US Existing Home Sales Rose More than Expected
US existing home sales jumped nearly 21% in June compared with May, according to the National Association of Realtors. It was the largest monthly gain since the Realtors began tracking the data in 1968 and came after sharp declines over the previous three months due to the coronavirus pandemic. Sales were still 11.3% lower annually.
Tesla Reports Q2 Earnings
Tesla just reported its Q2 results which were better than expected. Earnings per share rose by $2.18 versus 0.03 expected. Revenue came in at $6.04 billion compared to $5.37 billion expected. Net income was $104 million. Tesla also reported its first full year of profitability on a GAAP basis, which means it can now be considered for inclusion on the S&P 500 index.
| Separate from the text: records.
(** X11: for CTRL, a prompt that encodes to no token while the tokenizer
    has control codes stops the iteration in the preparation, with
    [IndexError]: the clock has been read, [generate] is not called. *)
Theorem X11_ctrl_empty_prompt_fails_before_generate (c : run) (i : Z) (s : state World) :
  requires_preprocessing c = true ->
  run_model_type c = "ctrl" ->
  control_codes (run_tokenizer c) <> [] ->
  tok_encode (run_tokenizer c) false (run_prompt_text c) = [] ->
  iteration c i s =
    (Raise (IndexError "list index out of range"),
     mkState (snd (time_time (world s))) (stdin s) (trace s)).
Proof.
  intros Hpre Htype Hcodes Hempty. unfold iteration, tokenize_prompt.
  rewrite Hpre, Htype.
  change (PREPROCESSING_FUNCTIONS !! "ctrl") with (Some (prepare_ctrl_input (World := World))).
  unfold prepare_ctrl_input. rewrite Hempty.
  destruct (control_codes (run_tokenizer c)); [congruence|].
  unfold bind, call_total. destruct (time_time (world s)) as [t w]. reflexivity.
Qed.

End CallFacts.

Section TokenizedText.
Context {World : Type} {SV : Services World}.

Lemma preprocessing_table_names (name : string)
    (f : args.t -> model -> tokenizer -> string -> M World string) :
  PREPROCESSING_FUNCTIONS !! name = Some f ->
  (name = "ctrl" /\ f = prepare_ctrl_input) \/
  (name = "xlm" /\ f = prepare_xlm_input) \/
  (name = "xlnet" /\ f = prepare_xlnet_input) \/
  (name = "transfo-xl" /\ f = prepare_transfoxl_input).
Proof.
  intros Hf. apply elem_of_list_to_map_2 in Hf.
  repeat (apply elem_of_cons in Hf; destruct Hf as [Hf|Hf];
          [injection Hf as Hname Hfun; subst; tauto|]).
  now apply elem_of_nil in Hf.
Qed.
(** Rounding a value that the format represents gives its canonical
    representation. *)
Lemma binary_round_exact (s : bool) (m : positive) (e : Z) (m' : positive) (e' : Z) :
  bounded prec emax m' e' = true ->
  (e' <= e /\ Zpos m' = Zpos m * 2 ^ (e - e'))
  \/ (e <= e' /\ Zpos m = Zpos m' * 2 ^ (e' - e)) ->
  binary_round prec emax s m e = S754_finite s m' e'.
Proof.
  intros Hb Hv.
  assert (Hcases : (e = e' /\ m = m')
                   \/ (e' < e /\ m' = Pos.iter xO m (Z.to_pos (e - e')))
                   \/ (e < e' /\ m = Pos.iter xO m' (Z.to_pos (e' - e)))).
  { destruct (Z.lt_trichotomy e e') as [Hlt | [Heq | Hgt]].
    - right; right. split; [exact Hlt |].
      destruct Hv as [[H _] | [_ H]]; [lia |].
      apply shifted_mantissa; [lia | exact H].
    - left. split; [exact Heq |]. subst e'.
      rewrite Z.sub_diag, Z.pow_0_r in Hv. destruct Hv as [[_ H] | [_ H]]; lia.
    - right; left. split; [exact Hgt |].
      destruct Hv as [[_ H] | [H _]]; [| lia].
      apply shifted_mantissa; [lia | exact H]. }
  clear Hv.
  assert (Hpos : bounded prec emax m' e' = true) by exact Hb.
  unfold bounded, canonical_mantissa in Hb.
  apply andb_true_iff in Hb. destruct Hb as [Hc _]. apply Z.eqb_eq in Hc.
  assert (HD : Zpos (digits2_pos m) + e = Zpos (digits2_pos m') + e').
  { destruct Hcases as [[-> ->] | [[Hlt ->] | [Hlt ->]]]; [reflexivity | |];
      rewrite iter_xO_digits, Z2Pos.id by lia; lia. }
  unfold binary_round. rewrite HD, Hc. unfold shl_align.
  destruct Hcases as [[-> ->] | [[Hlt ->] | [Hlt Hm]]].
  - rewrite Z.sub_diag. apply binary_round_aux_exact; [exact Hpos |].
    left. split; reflexivity.
  - assert (Hd : e' - e = Zneg (Z.to_pos (e - e'))).
    { rewrite <- Pos2Z.opp_pos, Z2Pos.id by lia. lia. }
    rewrite Hd. apply binary_round_aux_exact; [exact Hpos |].
    left. split; reflexivity.
  - assert (Hd : e' - e = Zpos (Z.to_pos (e' - e))) by (rewrite Z2Pos.id; lia).
    rewrite Hd. apply binary_round_aux_exact; [exact Hpos |].
    right. split; [exact Hlt | exact Hm].
Qed.

End ExactRounding.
Microsoft Beat on the Bottom Line
Microsoft reported better than expected earnings and revenue. The company reported Earnings per share of $1.46 versus $1.34 per share expected. Revenue came in at $38.03 billion versus $36.50 billion expected. Microsoft’s overall revenue grew 13% on an annualized basis in the quarter, which ended on June 30. Revenue went up 15% in the prior quarter.